(** * Assistant-Backend: the conversation-correlation engine

    A shallow embedding of the Telegram side of the email assistant:

    - [TelegramParser]: utils/telegramParser.js
      ([parseNumberedAnswers], [matchAnswersToQuestions]);
    - [EmailState]: services/email-state.js ([EmailStateManager]);
    - [Polling]: services/telegram/polling.js ([pollOnce], [getUpdates]);
    - [Routes]: routes/telegram.js (POST /webhook and
      POST /send-email-questions) with controllers/telegram.js and
      [sendMessage] of services/telegram/index.js;
    - [TelegramFormat]: the rest of utils/telegramParser.js
      ([formatNumberedQuestions], [convertQFormatToNumbered]);
    - [PollingStart]: [startPolling] and the query of [getUpdates];
    - [Controller]: [handleCommandMessage] of controllers/telegram.js.

    JavaScript strings are sequences of UTF-16 code units, JavaScript
    values are a small tagged union, objects used as dictionaries are
    finite maps and a [Map] is an insertion-ordered association list.
    Numbers that the code only uses as integers (question numbers, chat
    ids, millisecond time stamps) are in [Z]; this is exact up to
    [Number.MAX_SAFE_INTEGER] = 2^53 - 1, above which JavaScript rounds
    to a double.  The back-off delay, which the code multiplies by 1.5
    and perturbs by a random jitter, is a rational in [Q]. *)

From Stdlib Require Import ZArith NArith QArith Qminmax Lia Lqa List.
From Stdlib Require Import Strings.String Strings.Ascii Numbers.DecimalString.
From Stdlib Require Import DecimalPos Qround.
From stdpp Require Import base decidable option list gmap.

Close Scope Q_scope.
Close Scope string_scope.
Local Open Scope list_scope.

(* ================================================================= *)
(** ** JavaScript values and strings *)

Module JS.

(** A UTF-16 code unit. *)
Definition jschar := N.
Definition jsstring := list jschar.

(** ASCII literals: every ASCII character is its own code unit. *)
Definition js (s : string) : jsstring :=
  List.map N_of_ascii (list_ascii_of_string s).

(** The values a chat id, a message text or a parser argument can take
    when it comes out of a JSON document. *)
Inductive jsval :=
| JUndefined
| JNull
| JBool (b : bool)
| JNum (n : Z)
| JStr (s : jsstring).

#[global] Instance jsval_eq_dec : EqDecision jsval.
Proof. solve_decision. Defined.

(** [ToBoolean]: what [!x] negates. *)
Definition truthy (v : jsval) : bool :=
  match v with
  | JUndefined | JNull => false
  | JBool b => b
  | JNum n => negb (n =? 0)%Z
  | JStr s => match s with [] => false | _ :: _ => true end
  end.

Definition nonempty (s : jsstring) : bool :=
  match s with [] => false | _ :: _ => true end.

(** [x || d] on a property that is either undefined or a string. *)
Definition or_default (x : option jsstring) (d : jsstring) : jsstring :=
  match x with
  | Some (c :: s) => c :: s
  | _ => d
  end.

Definition truthy_field (x : option jsstring) : bool :=
  match x with Some (_ :: _) => true | _ => false end.

(** Decimal digits of an integer, as [String(n)] prints them.  This is
    the printed form of a number below 10^21 in absolute value; from
    there on JavaScript prints an exponent, and a statement that
    depends on the printed form of a number bounds it by
    [MAX_SAFE_INTEGER]. *)
Definition Z_to_js (n : Z) : jsstring :=
  js (DecimalString.NilZero.string_of_int (Z.to_int n)).

(** [String(v)]. *)
Definition String_ (v : jsval) : jsstring :=
  match v with
  | JUndefined => js "undefined"
  | JNull => js "null"
  | JBool true => js "true"
  | JBool false => js "false"
  | JNum n => Z_to_js n
  | JStr s => s
  end.

(** Character classes of ECMAScript regular expressions (no [u], [s] or
    [m] flag). *)
Definition is_digit (c : jschar) : bool := ((48 <=? c) && (c <=? 57))%N.

Definition is_line_terminator (c : jschar) : bool :=
  ((c =? 10) || (c =? 13) || (c =? 8232) || (c =? 8233))%N.

(** [\s], which is also what [String.prototype.trim] strips: WhiteSpace
    and LineTerminator. *)
Definition is_space (c : jschar) : bool :=
  ((c =? 9) || (c =? 10) || (c =? 11) || (c =? 12) || (c =? 13) || (c =? 32)
   || (c =? 160) || (c =? 5760) || ((8192 <=? c) && (c <=? 8202))
   || (c =? 8232) || (c =? 8233) || (c =? 8239) || (c =? 8287)
   || (c =? 12288) || (c =? 65279))%N.

(** [.] *)
Definition is_dot (c : jschar) : bool := negb (is_line_terminator c).

Fixpoint takeWhile (p : jschar -> bool) (s : jsstring) : jsstring :=
  match s with
  | c :: s' => if p c then c :: takeWhile p s' else []
  | [] => []
  end.

Fixpoint dropWhile (p : jschar -> bool) (s : jsstring) : jsstring :=
  match s with
  | c :: s' => if p c then dropWhile p s' else s
  | [] => []
  end.

Definition trimStart (s : jsstring) : jsstring := dropWhile is_space s.
Definition trimEnd (s : jsstring) : jsstring :=
  rev (dropWhile is_space (rev s)).
Definition trim (s : jsstring) : jsstring := trimEnd (trimStart s).

(** [s.split('\n')]: never empty, [""] splits into [[""]]. *)
Fixpoint split_lines (s : jsstring) : list jsstring :=
  match s with
  | [] => [[]]
  | c :: s' =>
      if (c =? 10)%N then [] :: split_lines s'
      else match split_lines s' with
           | l :: ls => (c :: l) :: ls
           | [] => [[c]]
           end
  end.

Definition startsWith_slash (s : jsstring) : bool :=
  match s with
  | c :: _ => (c =? 47)%N
  | [] => false
  end.

Fixpoint digits_value_from (acc : Z) (ds : jsstring) : Z :=
  match ds with
  | [] => acc
  | d :: ds' => digits_value_from (10 * acc + (Z.of_N d - 48)) ds'
  end.

(** The number a run of decimal digits denotes. *)
Definition digits_value (ds : jsstring) : Z := digits_value_from 0 ds.

(** [parseInt(s, 10)]: leading white space, an optional sign, then the
    longest run of digits; [None] is [NaN]. *)
Definition parseInt10 (s : jsstring) : option Z :=
  let s1 := trimStart s in
  let '(sign, s2) :=
    match s1 with
    | c :: r =>
        if (c =? 45)%N then ((-1)%Z, r)       (* - *)
        else if (c =? 43)%N then (1%Z, r)     (* + *)
        else (1%Z, s1)
    | [] => (1%Z, s1)
    end in
  match takeWhile is_digit s2 with
  | [] => None
  | ds => Some (sign * digits_value ds)%Z
  end.

End JS.

Export JS.

(* ================================================================= *)
(** ** Backtracking matcher for the constructs of the answer pattern *)

Module Regex.

Section Matcher.
Context {A : Type}.

(** A continuation receives the rest of the input; [None] makes the
    matcher backtrack into the last choice point. *)
Definition cont := jsstring -> option A.

(** [p*], greedy: the longest run first, then one character less. *)
Fixpoint star (p : jschar -> bool) (s : jsstring) (k : cont) : option A :=
  match s with
  | c :: s' =>
      if p c then
        match star p s' k with
        | Some r => Some r
        | None => k s
        end
      else k s
  | [] => k []
  end.

(** [p+], greedy. *)
Definition plus (p : jschar -> bool) (s : jsstring) (k : cont) : option A :=
  match s with
  | c :: s' => if p c then star p s' k else None
  | [] => None
  end.

(** [(?:r)?], greedy: with [r] first, then without. *)
Definition opt (r : jsstring -> cont -> option A) (s : jsstring) (k : cont)
  : option A :=
  match r s k with
  | Some x => Some x
  | None => k s
  end.

(** [$] without the [m] flag: the end of the input. *)
Definition eoi (s : jsstring) (k : cont) : option A :=
  match s with
  | [] => k []
  | _ :: _ => None
  end.

End Matcher.

(** What a group captured: the part of [s] consumed before [rest]. *)
Definition capture (s rest : jsstring) : jsstring :=
  take (length s - length rest) s.

End Regex.

(* ================================================================= *)
(** ** utils/telegramParser.js *)

Module TelegramParser.
Import Regex.

(** A parsed answer set: the object [answers], keyed by question number. *)
Abbreviation AnswerSet := (gmap Z jsstring).

(** The result of correlation: an object keyed by question text. *)
Abbreviation CorrelatedAnswers := (gmap jsstring jsstring).

(** The separator class [[.:\-\)\s]]. *)
Definition is_sep (c : jschar) : bool :=
  ((c =? 46) || (c =? 58) || (c =? 45) || (c =? 41))%N || is_space c.

(** [t.match(/^(\d+)(?:[.:\-\)\s]+)?\s*(.+)$/)]: the two captures. *)
Definition answer_pattern (t : jsstring) : option (jsstring * jsstring) :=
  plus is_digit t (fun r1 =>
  opt (plus is_sep) r1 (fun r2 =>
  star is_space r2 (fun r3 =>
  plus is_dot r3 (fun r4 =>
  eoi r4 (fun _ => Some (capture t r1, capture r3 r4)))))).

(** The body of the [for (const line of lines)] loop. *)
Definition parse_line (answers : AnswerSet) (line : jsstring) : AnswerSet :=
  if negb (nonempty (trim line)) then answers
  else
    match answer_pattern (trim line) with
    | Some (m1, m2) =>
        match parseInt10 m1 with
        | Some questionNumber =>
            let answer := trim m2 in
            if nonempty answer then <[questionNumber := answer]> answers
            else answers
        | None => answers
        end
    | None => answers
    end.

Definition parseNumberedAnswers (messageText : jsval) : AnswerSet :=
  match messageText with
  | JStr (c :: s) => fold_left parse_line (split_lines (c :: s)) ∅
  | _ => ∅
  end.

(** [o[key] = value] on an object literal, for a string [value]: the
    key ["__proto__"] reaches the setter inherited from
    [Object.prototype], which ignores a value that is not an object, so
    no property is created; every other key becomes an own property. *)
Definition set_property (key value : jsstring) (o : CorrelatedAnswers)
  : CorrelatedAnswers :=
  if decide (key = js "__proto__") then o else <[key := value]> o.

(** [questions.forEach((question, index) => ...)], from [index] on. *)
Fixpoint match_from (answers : AnswerSet) (index : nat)
  (questions : list jsstring) (matchedResult : CorrelatedAnswers)
  : CorrelatedAnswers :=
  match questions with
  | [] => matchedResult
  | question :: rest =>
      let answerNumber := (Z.of_nat index + 1)%Z in
      match_from answers (S index) rest
        (match answers !! answerNumber with
         | Some a =>
             if nonempty a then set_property question a matchedResult
             else matchedResult
         | None => matchedResult
         end)
  end.

(** [questions] is [None] when the argument is not an array, [answers]
    is [None] when it is null, undefined or not an object. *)
Definition matchAnswersToQuestions (questions : option (list jsstring))
  (answers : option AnswerSet) : CorrelatedAnswers :=
  match questions, answers with
  | Some (q :: qs), Some a => match_from a 0 (q :: qs) ∅
  | _, _ => ∅
  end.

End TelegramParser.

Import TelegramParser.

(* ================================================================= *)
(** ** A JavaScript [Map]: an association list in insertion order *)

Module JsMap.

Section Ops.
Context {K V : Type} `{EqDecision K}.

(** [m.get(k)] *)
Fixpoint mget (k : K) (m : list (K * V)) : option V :=
  match m with
  | [] => None
  | (k', v) :: m' => if decide (k = k') then Some v else mget k m'
  end.

(** [m.set(k, v)]: an existing key keeps its position. *)
Fixpoint mset (k : K) (v : V) (m : list (K * V)) : list (K * V) :=
  match m with
  | [] => [(k, v)]
  | (k', v') :: m' =>
      if decide (k = k') then (k, v) :: m' else (k', v') :: mset k v m'
  end.

(** [m.delete(k)] *)
Fixpoint mdelete (k : K) (m : list (K * V)) : list (K * V) :=
  match m with
  | [] => []
  | (k', v') :: m' =>
      if decide (k = k') then mdelete k m' else (k', v') :: mdelete k m'
  end.

Definition keys (m : list (K * V)) : list K := List.map fst m.

End Ops.

End JsMap.

Import JsMap.

(** The email of a conversation; a field is [None] when the property is
    undefined. *)
Record Email := mkEmail {
  subject : option jsstring;
  body : option jsstring;
  sender : option jsstring;
  threadId : option jsstring
}.

(* ================================================================= *)
(** ** services/email-state.js *)

Module EmailState.

(** Email data objects live in a heap and the map holds references to
    them: [storeEmail] writes the time stamp into the caller's object. *)
Definition ref := N.

Record EmailData := mkEmailData {
  originalEmail : option Email;
  questions : list jsstring;
  timestamp : option Z
}.

Record State := mkState {
  activeEmails : list (jsstring * ref);
  heap : gmap ref EmailData
}.


Definition stamp (now : Z) (d : EmailData) : EmailData :=
  mkEmailData (originalEmail d) (questions d) (Some now).

(** [emailData] is [None] for null or undefined, and a reference to an
    object otherwise. *)
Definition storeEmail (now : Z) (chatId : jsval) (emailData : option ref)
  (st : State) : State :=
  match emailData with
  | None => st
  | Some r =>
      if negb (truthy chatId) then st
      else mkState (mset (String_ chatId) r (activeEmails st))
                   (alter (stamp now) r (heap st))
  end.

(** 24 hours in milliseconds. *)
Definition expiryTime : Z := 24 * 60 * 60 * 1000.

(** [emailData.timestamp] of the object at [r]. *)
Definition timestamp_of (st : State) (r : ref) : option Z :=
  match heap st !! r with
  | Some d => timestamp d
  | None => None
  end.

════════════════════

* **Work to complete**
Copy only the stretch running from the line containing "(** [emailData.timestamp] of" to the final line of the entries, both ends included, exactly as it stands.

* **Response box**
(** [emailData.timestamp] of the object at [r]. *)
Definition timestamp_of (st : State) (r : ref) : option Z :=
  match heap st !! r with
  | Some d => timestamp d
  | None => None
  end.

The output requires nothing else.